Nous y sommes à 23 h 30 (selon l'heure des monastères et de l'Église du patriarcat de Jérusalem) ce qui nous permet de nous recueillir sur le tombeau du Christ avant l'office. À 24 h, la prothèse commence : elle est effectuée sur le tombeau même.
Dès que les matines s'achèvent dans l'église grecque qui fait face à la kouvouklia — où se trouve le Tombeau —, le clergé s'y rend pour célébrer le Divine liturgie.
Il y a beaucoup de monde. L'office est présidé par le métropolite Aristarche — secrétaire et père spirituel du Patriarcat — ; de nombreux prêtres et diacres, dont la majorité du patriarcat de Moscou concélèbrent.
Les pèlerins-touristes de Russie passent une partie importante de l'office à filmer et photographier — ce qui malheureusement n'aide pas beaucoup à la concentration.
Pour la communion, l'évêque et les prêtres se partagent plusieurs calices. Je me mets dans la file devant l'évêque qui se tient devant le tombeau, les autres prêtres s'étant répartis dans l'église grecque : une vingtaine de moniales me précèdent. Malheureusement, un prêtre signale à l'évêque qu'il faut cesser de communier, je dois donc passer dans une autre « file ». C'est un prêtre du patriarcat de Moscou qui me donne la sainte communion.

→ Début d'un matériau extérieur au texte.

Lemma project_shorter token proj n : scanned token -> project token = Ok (proj, n) -> zlen proj < raw_len token.
Proof.
  intros Hs Hp. unfold project in Hp. apply rbind_ok_inv in Hp as (a & Ha & Hp).
  destruct (open_token_len _ _ Hs Ha) as [Hok Hlen]. inv_ok Hp. subst proj n.
  apply negb_false_iff, Z.eqb_eq in Heqb.
  pose proof (at_scanned _ _ 1 Hok ltac:(lia)) as Hg. apply open_array in Hok0; [|done].
  pose proof (pair_len _ _ Hg Hok0) as Hgl. pose proof (safe_value _ _ _ (safe_array_of 2 _ Hg) Hok0) as Hga.
  match goal with Hi : inclusion _ = Ok _ |- _ =>
    pose proof (inclusion_len _ _ _ (at_scanned _ _ 1 Hga ltac:(lia)) Hi) as Hil end.
  pose proof (at_scanned _ _ 2 Hok ltac:(lia)) as Hx. apply scanned_child_ok in Hx as (tx & Htx & Hcx).
  rewrite Htx in *. destruct tx as [| | |l| | |]; try discriminate Heqb.
  match goal with Hc : native_children _ = Ok _ |- _ =>
    rewrite native_children_view in Hc by done; injection Hc as <- end.
  match goal with Ht : project_transfers _ = Ok _ |- _ =>
    destruct (project_transfers_len _ _ (views_scanned _ (subtrees_child_ok _ Hcx)) Ht) as [Htl Htc] end.
  rewrite concat_raws in Htc. rewrite enc_array_len2, enc_array_len3. unfold enc_array.
  rewrite zlen_app. destruct Hcx as [Hgx _]. apply good_head_ok in Hgx as [_ Hu]. cbn [snd arg] in Hu.
  match goal with |- context [header 4 (zlen ?x)] => assert (zlen x = zlen l) as -> by (unfold zlen; rewrite Htl, length_map; done) end.
  rewrite header_major by done. rewrite raw_view, enc_array_len in Hlen.
  cbn [subtrees] in Htc. unfold raw_len in *. lia.
Qed.

End lengths.

(** ** The sum of two words *)

Lemma add_carry_spec a b :
  length a = length b ->
  let (out, carry) := add_carry a b in
  length out = length a /\ 0 <= carry <= 1 /\
  be_val out + carry * 256 ^ zlen a = be_val a + be_val b.
Proof.
  assert (Hcons : forall x l, be_val (x :: l) = b2z x * 256 ^ zlen l + be_val l).
  { intros x l. induction l as [|y l IH] using rev_ind; [unfold be_val, zlen; simpl; lia|].
    rewrite app_comm_cons, !be_val_snoc, IH, zlen_app. change (zlen [y]) with 1.
    rewrite Z.pow_add_r by (pose proof (zlen_nonneg l); lia). lia. }
  revert b. induction a as [|x a IH]; intros [|y b] Hl; try discriminate Hl; [done|].
  injection Hl as Hl. cbn [add_carry]. specialize (IH b Hl). destruct (add_carry a b) as [out c].
  destruct IH as (Hlen & Hc & Hv). pose proof (b2z_range x). pose proof (b2z_range y).
  rewrite Z.shiftr_div_pow2 by lia. change (2 ^ 8) with 256.
  set (v := b2z x + b2z y + c) in *.
  assert (Hq : 0 <= v / 256 <= 1) by (split; [apply Z.div_pos; lia | apply Z.lt_succ_r, Z.div_lt_upper_bound; lia]).
  split; [simpl; lia|]. split; [done|].
  rewrite !Hcons, b2z_z2b. assert (zlen out = zlen a) as -> by (unfold zlen; congruence).
  assert (zlen b = zlen a) as -> by (unfold zlen; congruence). rewrite zlen_cons, Z.add_comm with (n := 1) (m := zlen a).
  rewrite Z.pow_add_r by (pose proof (zlen_nonneg a); lia). change (256 ^ 1) with 256.
  pose proof (Z.div_mod v 256 ltac:(lia)) as Hdm. set (P := 256 ^ zlen a) in *. nia.
Qed.

Lemma u256_add_some a b s :
  is_word a -> is_word b -> u256_add a b = Some s -> is_word s /\ be_val s = be_val a + be_val b.
Proof.
  unfold is_word. intros Ha Hb. unfold u256_add. pose proof (add_carry_spec a b ltac:(lia)) as Hs.
  destruct (add_carry a b) as [out c]. destruct Hs as (Hl & _ & Hv).
  destruct (Z.eqb_spec c 0) as [-> |]; [|done]. intros [= <-]. split; [lia|]. lia.
Qed.

(** The addition fails exactly on overflow. *)
Lemma u256_add_none a b :
  is_word a -> is_word b -> u256_add a b = None <-> 2 ^ 256 <= be_val a + be_val b.
Proof.
  unfold is_word. intros Ha Hb. unfold u256_add. pose proof (add_carry_spec a b ltac:(lia)) as Hs.
  destruct (add_carry a b) as [out c]. destruct Hs as (Hl & Hc & Hv).
  pose proof (be_val_range out) as Hr.
  assert (Hz : zlen a = 32 /\ zlen out = 32) by (unfold zlen; lia). destruct Hz as [Hza Hzo]. rewrite Hza in Hv. rewrite Hzo in Hr.
  change (256 ^ 32) with (2 ^ 256) in *. set (P := 2 ^ 256) in *.
  destruct (Z.eqb_spec c 0) as [-> |]; split; try done; [nia|]. intros _. assert (c = 1) as -> by lia. lia.
Qed.

(** ** Merkle sum trees conserve their sums *)

Section conservation.
Context `{Crypto}.

(** A proof read from the root down; [arrange] orders a node's children by the key's bit. *)
Definition arrange (key : bytes) (s : Step) (x : bytes * bytes) : (bytes * bytes) * (bytes * bytes) :=
  if key_bit key (st_depth s) then ((st_hash s, st_sum s), x) else (x, (st_hash s, st_sum s)).

Fixpoint build (key : bytes) (base : bytes * bytes) (path : list Step) : option (bytes * bytes) :=
  match path with
  | [] => Some base
  | s :: path =>
      match build key base path with
      | Some x => node_hash (st_depth s) (arrange key s x).1 (arrange key s x).2
      | None => None
      end
  end.

Lemma build_snoc key base path s :
  build key base (path ++ [s])
  = match node_hash (st_depth s) (arrange key s base).1 (arrange key s base).2 with
    | Some x => build key x path
    | None => None
    end.
Proof.
  induction path as [|s' path IH]; cbn [app build].
  - by destruct (node_hash _ _ _).
  - rewrite IH. by destruct (node_hash _ _ _).
Qed.
Lemma head_shaped status : shaped OUTPUT_BYTES MARKER status (head_of status).
Proof.
  assert (Hh : head_of status = MARKER ++ replicate 24 Byte.x00 ++ be_bytes 8 (Status.code status) ++ replicate 320 Byte.x00).
  { unfold head_of, copy_at. rewrite be_bytes_length. reflexivity. }
  rewrite Hh. constructor.
  - by rewrite !length_app, be_bytes_length, !length_replicate.
  - rewrite !app_assoc. apply take_length_app. by rewrite !length_app, be_bytes_length.
  - intros _. rewrite !app_assoc. rewrite drop_length_app by (by rewrite !length_app, be_bytes_length). done.
Qed.

Lemma fixed_encode_shaped f status :
  (status = Status.Ok -> is_word (fx_cfg f) /\ is_word (fx_amount f) /\ is_word (fx_token_id f) /\ is_word (fx_salt f) /\
    is_word (fx_first_predicate_hash f) /\ is_word (fx_lock_digest f) /\ length (fx_release_to f) = 20%nat /\
    is_word (fx_nullifier f)) ->
  shaped OUTPUT_BYTES MARKER status (fixed_encode f (Status.code status)).
Proof.
  intros Hf. unfold fixed_encode. cbv zeta. fold (head_of status). pose proof (head_shaped status) as Hh.
  destruct (Z.eqb_spec (Status.code status) 0) as [Hc|]; [|done]. cbn [negb]. apply code_ok in Hc.
  destruct (Hf Hc) as (? & ? & ? & ? & ? & ? & Hto & ?). unfold is_word in *.
  repeat (apply copy_at_shaped; [|done|lia|rewrite ?be_bytes_length; unfold OUTPUT_BYTES in *; lia]). done.
Qed.

Lemma fixed_v2_encode_shaped f status :
  shaped OUTPUT_BYTES MARKER status (fixed_encode (f2_root f) (Status.code status)) ->
  (status = Status.Ok -> is_word (f2_part_token_id f) /\ is_word (f2_part_amount f)) ->
  shaped OUTPUT_BYTES_V2 MARKER_V2 status (fixed_v2_encode f (Status.code status)).
Proof.
  intros [Hn Hh Hr] Hf. unfold fixed_v2_encode. cbv zeta.
  set (out := copy_at 0 MARKER_V2 (copy_at 0 (fixed_encode (f2_root f) (Status.code status)) (replicate OUTPUT_BYTES_V2 Byte.x00))).
  assert (Ho : shaped OUTPUT_BYTES_V2 MARKER_V2 status out).
  { assert (He : out = MARKER_V2 ++ drop 32 (fixed_encode (f2_root f) (Status.code status)) ++ replicate 96 Byte.x00).
    { unfold out, copy_at. rewrite Hn. rewrite !take_0. cbn [app]. change (length MARKER_V2) with 32%nat. cbn [Nat.add].
      rewrite drop_app_le by (rewrite Hn; unfold OUTPUT_BYTES; lia). do 2 f_equal. }
    rewrite He. set (enc := fixed_encode _ _) in *. unfold OUTPUT_BYTES in *. constructor.
    - rewrite !length_app, length_drop, Hn, length_replicate. done.
    - rewrite take_app_ge by (by change (length MARKER_V2) with 32%nat; lia). f_equal.
      change (64 - length MARKER_V2)%nat with 32%nat. rewrite take_app_le by (rewrite length_drop, Hn; lia).
      replace (take 32 (drop 32 enc)) with (drop 32 (take 64 enc)) by (by rewrite take_drop_commute).
      rewrite Hh. by rewrite drop_length_app.
    - intros Hs. rewrite drop_app_ge by (by change (length MARKER_V2) with 32%nat; lia).
      change (64 - length MARKER_V2)%nat with 32%nat. rewrite drop_app_le by (rewrite length_drop, Hn; lia).
      rewrite drop_drop. cbn [Nat.add]. rewrite Hr by done. by rewrite <- replicate_add. }
  destruct (Z.eqb_spec (Status.code status) 0) as [Hc|]; [|done]. apply code_ok in Hc. destruct (Hf Hc) as [? ?]. unfold is_word in *.
  repeat (apply copy_at_shaped; [|done|lia|rewrite ?be_bytes_length; unfold OUTPUT_BYTES_V2 in *; lia]). done.
Qed.
(** * World Bank data pipeline

    A shallow embedding of the scraping/normalising/loading pipeline
    ([src/scraper.py], [src/database.py], [scripts/setup.py]) and of the
    country-profile query of [src/api.py].

    Conventions of the embedding:
    - Python [str] is [string]; the text functions below cover ASCII text
      (Python's [\d], [lower], [strip] also act on non-ASCII code points,
      which are outside this model).
    - Python [float] values are represented by the rational number their
      decimal text denotes, in lowest terms ([Qred]).  The binary64 value
      Python computes is the correctly rounded image of that number, so two
      texts with equal denotation give equal floats.
    - A Python [dict] whose iteration order matters (the categories of a
      record) is an association list in insertion order; the dict built by
      the profile query is a [gmap]; the set of seen codes is a [gset].
    - Accumulator loops are folds over an explicit state; [try]/[except]
      blocks run in an error monad and database code in a state-and-error
      monad.
    - Network, file system and database failures are inputs: a [World]
      says what each request returns and which step raises. *)

From Stdlib Require Import ZArith QArith Strings.String Strings.Ascii.
From Stdlib Require Import Numbers.DecimalString Numbers.DecimalNat Sorting.Sorted.
From stdpp Require Import base list sets gmap strings.

Local Open Scope Z_scope.

(** ** Text primitives *)

Module Text.

Fixpoint filter (p : ascii → bool) (s : string) : string :=
  match s with
  | EmptyString => EmptyString
  | String c s' => if p c then String c (filter p s') else filter p s'
  end.

Fixpoint map (f : ascii → ascii) (s : string) : string :=
  match s with
  | EmptyString => EmptyString
  | String c s' => String (f c) (map f s')
  end.

Fixpoint all (p : ascii → bool) (s : string) : bool :=
  match s with
  | EmptyString => true
  | String c s' => p c && all p s'
  end.

(** [s[:n]] for a non-negative [n]. *)
Fixpoint take (n : nat) (s : string) : string :=
  match n, s with
  | S n', String c s' => String c (take n' s')
  | _, _ => EmptyString
  end.

Definition code (c : ascii) : N := N_of_ascii c.

Definition between (lo hi : N) (c : ascii) : bool :=
  ((lo <=? code c) && (code c <=? hi))%N.

Definition is_digit : ascii → bool := between 48 57.
Definition is_upper : ascii → bool := between 65 90.
Definition is_lower : ascii → bool := between 97 122.
Definition is_alnum (c : ascii) : bool := is_digit c || is_upper c || is_lower c.

(** [str.isspace] on ASCII: TAB, LF, VT, FF, CR, FS, GS, RS, US, SPACE. *)
Definition is_space (c : ascii) : bool := between 9 13 c || between 28 32 c.

Definition lower_char (c : ascii) : ascii :=
  if is_upper c then ascii_of_N (code c + 32) else c.
Definition upper_char (c : ascii) : ascii :=
  if is_lower c then ascii_of_N (code c - 32) else c.
(** ** Messages the router answers, and messages it ignores *)

(** X19. A [request-username] message on a registered peer is answered
    on the channel it came on, whatever the state of that channel, with
    one [username] message carrying the own id and the local name; the
    request is not among the types the router keeps to itself, so it is
    handed to the application callback first, when there is one. Nothing
    else changes. *)
Theorem request_username_is_answered (r : Render.t) (dataConn : Chan)
    (peer : string) (data : DataMessage.t) (w : World) (self : string) :
  DataMessage.type data = "request-username" ->
  peerRef w = Some self ->
  onData r dataConn peer data w
  = addLog ((if Render.onDataReceived r then [Forward data] else [])
            ++ [Send dataConn (usernameMsg r (Some self) (Render.localUsername r))])
      w.
Proof.
  intros Hty Hp. route Hty.
  unfold on_forward. cbv zeta.
  rewrite (bool_decide_eq_false_2 (DataMessage.type data ∈ internalTypes))
    by (rewrite Hty; unfold internalTypes; set_solver).
  rewrite andb_true_r.
  unfold on_request_username. cbv zeta.
  destruct (Render.onDataReceived r); cbn [peerRef emit]; rewrite Hp, Hty;
    rewrite String.eqb_refl; unfold send, emit, addLog, usernameMsg; cbn;
    by rewrite <- ?app_assoc.
Qed.

Lemma request_username_is_answered_witness :
  onData (joinerRender []) 2 "room-17" usernameRequest joinerWorld
  = addLog [Forward usernameRequest;
            Send 2 (usernameMsg (joinerRender []) (Some "room-42") "me")]
      joinerWorld.
Proof.
  apply (request_username_is_answered (joinerRender []) 2 "room-17"
           usernameRequest joinerWorld "room-42"); reflexivity.
Defined.
Lemma c_str_inv (buf s : list ascii) :
  c_str buf = Some s → (NUL ∉ s) ∧ buf = s ++ NUL :: drop (S (length s)) buf.
Proof.
  revert s; induction buf as [|c buf IH]; intros s; cbn [c_str]; [done|].
  case_decide as Hc.
  - intros [= <-]. split; [apply not_elem_of_nil|]. simpl. by rewrite Hc, drop_0.
  - destruct (c_str buf) as [t|] eqn:Ht; simpl; [|done].
    intros [= <-]. destruct (IH t eq_refl) as [Hn Hb]. split.
    + rewrite elem_of_cons. intros [?|?]; [by apply Hc|done].
    + simpl. by rewrite <- Hb.
Qed.

Lemma c_str_length (buf s : list ascii) :
  c_str buf = Some s → (length s < length buf)%nat.
Proof.
  intros H. destruct (c_str_inv _ _ H) as [_ ->].
  rewrite length_app; simpl. lia.
Qed.

Lemma c_str_padded (n : nat) (s : list ascii) :
  NUL ∉ s → (length s < n)%nat → c_str (padded n s) = Some s.
Proof.
  intros Hs Hn. unfold padded.
  destruct (n - length s)%nat as [|k] eqn:Hk; [lia|].
  simpl. by apply c_str_app.
Qed.

Lemma length_padded (n : nat) (s : list ascii) :
  (length s ≤ n)%nat → length (padded n s) = n.
Proof. intros. unfold padded. rewrite length_app, length_replicate. lia. Qed.

Lemma store_lt (buf : list ascii) (i : nat) (c : ascii) :
  (i < length buf)%nat → store buf i c = Some (<[i:=c]> buf).
Proof. intros. unfold store. by rewrite decide_True. Qed.

Lemma store_padded (n : nat) (w : list ascii) (c : ascii) :
  (length w < n)%nat → store (padded n w) (length w) c = Some (padded n (w ++ [c])).
Proof.
  intros Hn. rewrite store_lt by (rewrite length_padded; lia).
  f_equal. unfold padded. rewrite length_app; simpl.
  destruct (n - length w)%nat as [|k] eqn:Hk; [lia|].
  replace (n - (length w + 1))%nat with k by lia.
  rewrite insert_app_r_alt by lia. rewrite Nat.sub_diag. simpl.
  by rewrite <- app_assoc.
Qed.

Lemma write_bytes_le (dst bytes : list ascii) :
  (length bytes ≤ length dst)%nat →
  write_bytes dst bytes = Some (bytes ++ drop (length bytes) dst).
Proof. intros. unfold write_bytes. by rewrite decide_True. Qed.

Lemma memset_all (buf : list ascii) (c : ascii) :
  memset buf c (length buf) = Some (replicate (length buf) c).
Proof.
  unfold memset. rewrite write_bytes_le by (by rewrite length_replicate).
  rewrite length_replicate, drop_all. by rewrite app_nil_r.
Qed.

Lemma strcmp_chars_0 (a b : list ascii) : strcmp_chars a b = 0 ↔ a = b.
Proof.
  revert b; induction a as [|x a IH]; intros [|y b]; simpl; try done.
  case_decide as Hxy.
  - subst. rewrite IH. split; [by intros ->|by intros [= ->]].
  - split; [by destruct (code x <? code y)|by intros [= -> _]].
Qed.

Lemma tolower_NUL (c : ascii) : tolower c = NUL ↔ c = NUL.
Proof.
  destruct c as [[] [] [] [] [] [] [] []]; vm_compute; split; congruence.
Qed.

(** ** The tokenizer *)

Lemma foldlM_app {A S : Type} (f : S → A → option S) (s : S) (l1 l2 : list A) :
  foldlM f s (l1 ++ l2) = s' ← foldlM f s l1; foldlM f s' l2.
Proof.
  revert s; induction l1 as [|a l1 IH]; intros s; simpl; [done|].
  destruct (f s a); simpl; [apply IH|done].
Qed.

(** Walking the indices of a segment of the input is walking its
    characters. *)
Lemma parse_input_loop_chars (pre q post : list ascii) (st : Scan) :
  foldlM (parse_input_step (pre ++ q ++ post)) st (seq (length pre) (length q))
  = foldlM parse_input_switch st q.
Proof.
  revert pre st; induction q as [|c q IH]; intros pre st; simpl; [done|].
  assert (parse_input_step (pre ++ c :: q ++ post) st (length pre)
          = parse_input_switch st c) as ->.
  { unfold parse_input_step. by rewrite list_lookup_middle. }
  destruct (parse_input_switch st c) as [st'|]; simpl; [|done].
  specialize (IH (pre ++ [c]) st').
  rewrite length_app, <- app_assoc in IH. simpl in IH.
  by rewrite Nat.add_1_r in IH.
Qed.

Lemma switch_command (c : ascii) (w arg : list ascii) (k : CommandToken) :
  is_blank c = false →
  (length w < MSG_BUFFER_LENGTH)%nat →
  parse_input_switch
    (mkScan (length w) false target_command
       (mkCommand k (padded MSG_BUFFER_LENGTH w) arg)) c
  = Some (mkScan (S (length w)) false target_command
            (mkCommand k (padded MSG_BUFFER_LENGTH (w ++ [tolower c])) arg)).
Proof.
  intros Hc Hlen. unfold parse_input_switch; simpl.
  rewrite Hc; simpl. by rewrite store_padded.
Qed.

Lemma switch_argument (c : ascii) (w name : list ascii) (k : CommandToken) :
  (length w < MSG_BUFFER_LENGTH)%nat →
  parse_input_switch
    (mkScan (length w) true target_argument
       (mkCommand k name (padded MSG_BUFFER_LENGTH w))) c
  = Some (mkScan (S (length w)) true target_argument
            (mkCommand k name (padded MSG_BUFFER_LENGTH (w ++ [c])))).
Proof.
  intros Hlen. unfold parse_input_switch; simpl.
  rewrite andb_false_r; simpl. by rewrite store_padded.
Qed.
Lemma fold_skills (l : list (string * list string)) (resume : ResumeGenerator) :
  NoDup (map fst (technical_skills resume ++ l)) ->
  fold_left
    (fun resume '(category, skills) => add_technical_skills resume category skills)
    l resume
  = set_technical_skills resume (technical_skills resume ++ l).
Proof.
  revert resume. induction l as [|[category skills] l IH]; intros resume Hd.
  - cbn [fold_left]. rewrite app_nil_r. destruct resume; reflexivity.
  - cbn [fold_left].
    assert (~ In category (map fst (technical_skills resume))) as Hnew.
    { rewrite map_app in Hd. cbn [map fst] in Hd.
      apply NoDup_remove_2 in Hd. intros Hin. apply Hd, in_or_app. left. exact Hin. }
    rewrite IH.
    + unfold add_technical_skills, set_technical_skills.
      cbn [work_experience name contact_info professional_summary technical_skills
           education internships projects certifications doc min_font_size
           max_font_size min_margin max_margin name_font_size heading_font_size
           normal_font_size margin_size].
      rewrite (dict_set_new _ _ _ Hnew), <- app_assoc. reflexivity.
    + unfold add_technical_skills, set_technical_skills.
      cbn [technical_skills].
      rewrite (dict_set_new _ _ _ Hnew), <- app_assoc. exact Hd.
Qed.

Lemma fold_reachable {A} (f : ResumeGenerator -> A -> ResumeGenerator)
    (l : list A) (resume : ResumeGenerator) :
  (forall r x, reachable r -> reachable (f r x)) ->
  reachable resume -> reachable (fold_left f l resume).
Proof.
  intros Hf. revert resume. induction l as [|x l IH]; intros resume Hr; [exact Hr|].
  cbn [fold_left]. apply IH, Hf, Hr.
Qed.
(** X16.  [cleanPhoneNumber] returns decimal digits only, never more
    characters than it was given; a number that is already made of digits
    and starts neither with the country code 977 nor with 0 is returned as
    it is. *)
Theorem cleanPhoneNumber_digits phone :
  allDigits (Hooks.cleanPhoneNumber phone) = true
  /\ (String.length (Hooks.cleanPhoneNumber phone) <= String.length phone)%nat
  /\ (allDigits phone = true -> startsWith "977" phone = false ->
      startsWith "0" phone = false -> Hooks.cleanPhoneNumber phone = phone).
Proof.
  unfold Hooks.cleanPhoneNumber. split; [|split].
  - destruct (String.eqb phone ""); [reflexivity|].
    pose proof (digitsOnly_allDigits phone) as D.
    destruct (startsWith "977" (digitsOnly phone));
      match goal with |- context [startsWith "0" ?t] => destruct (startsWith "0" t) end;
      repeat apply substringFrom_allDigits; exact D.
  - destruct (String.eqb phone ""); [cbn; lia|]. cbv zeta.
    etransitivity; [apply strip_length|].
    etransitivity; [apply strip_length|]. apply digitsOnly_length.
  - intros D N9 N0. destruct (String.eqb_spec phone "") as [->|_]; [reflexivity|].
    rewrite (digitsOnly_id phone D), N9, N0. reflexivity.
Qed.

Lemma digitsOnly_handlePhoneNumberChange s :
  digitsOnly (FormPhoneInput.handlePhoneNumberChange s) = digitsOnly s.
Proof.
  induction s as [|c rest IH]; cbn [FormPhoneInput.handlePhoneNumberChange digitsOnly];
    [reflexivity|].
  destruct (isDigit c) eqn:D; cbn [orb].
  - cbn [digitsOnly]. now rewrite D, IH.
  - destruct (isSpace c || Ascii.eqb c "-"); [|exact IH].
    cbn [digitsOnly]. now rewrite D.
Qed.

Lemma cleanPhoneNumber_of_digits phone :
  Hooks.cleanPhoneNumber phone
  = let cleanNumber := digitsOnly phone in
    let cleanNumber :=
      if startsWith "977" cleanNumber then substringFrom 3 cleanNumber else cleanNumber in
    if startsWith "0" cleanNumber then substringFrom 1 cleanNumber else cleanNumber.
Proof.
  unfold Hooks.cleanPhoneNumber. destruct (String.eqb_spec phone "") as [->|_]; reflexivity.
Qed.

(** X17.  The filtering the phone widget applies while the user types does
    not change what the cache path sends: cleaning the widget's text gives
    the same number as cleaning the raw input. *)
Theorem cleanPhoneNumber_after_widget raw :
  Hooks.cleanPhoneNumber (FormPhoneInput.handlePhoneNumberChange raw)
  = Hooks.cleanPhoneNumber raw.
Proof.
  rewrite !cleanPhoneNumber_of_digits. now rewrite digitsOnly_handlePhoneNumberChange.
Qed.

Lemma table_code_string props fallback name :
  Forall (fun kv => exists code, kv.2 = VStr code /\ code <> "") props ->
  fallback <> "" -> ordinaryName name ->
  exists code, encode props fallback name = VStr code.
Proof.
  intros T F [Hc Hp].
  destruct (encode_from_table props fallback name Hc Hp) as [E|(v & Hin & E)].
  - eauto.
  - rewrite Forall_forall in T. destruct (T _ Hin) as (code & Hv & Hne). simpl in Hv.
    exists code. rewrite E, Hv. unfold or_. simpl.
    destruct (String.eqb_spec code ""); [contradiction|reflexivity].
Qed.

Lemma appendEntries_strings es : forall acc,
  Forall (fun kv => exists s, kv.2 = VStr s) es ->
  Hooks.appendEntries rt es acc = Normal (acc ++ es)%list.
Proof.
  induction es as [|[k v] rest IH]; intros acc H; cbn [Hooks.appendEntries].
  - now rewrite app_nil_r.
  - apply Forall_cons in H as [[s Hs] Hrest]. simpl in Hs. subst v. simpl.
    rewrite (IH _ Hrest). now rewrite <- app_assoc.
Qed.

Je me suis ensuite fait la réflexion que c'était bien la première fois qu'un prêtre du patriarcat de Moscou me faisait communier. Ce n'est évidemment pas lié à la réunification de l'Église russe, mais c'est sans nul doute un signe.
Lorsque nous rejoignons le Tombeau, la liturgie est déjà achevée, Mgr Aristarche célèbre une pannikhida.
Saint Sépulcre

Nous arrivons au couvent à 3 h 30.
J'ai vraiment l'impression d'avoir participer à une liturgie pascale.
Je me lève à 10 h, renonçant à participer une seconde fois à la liturgie au couvent, bien que les sœurs aient, quant à elles, cette obligation.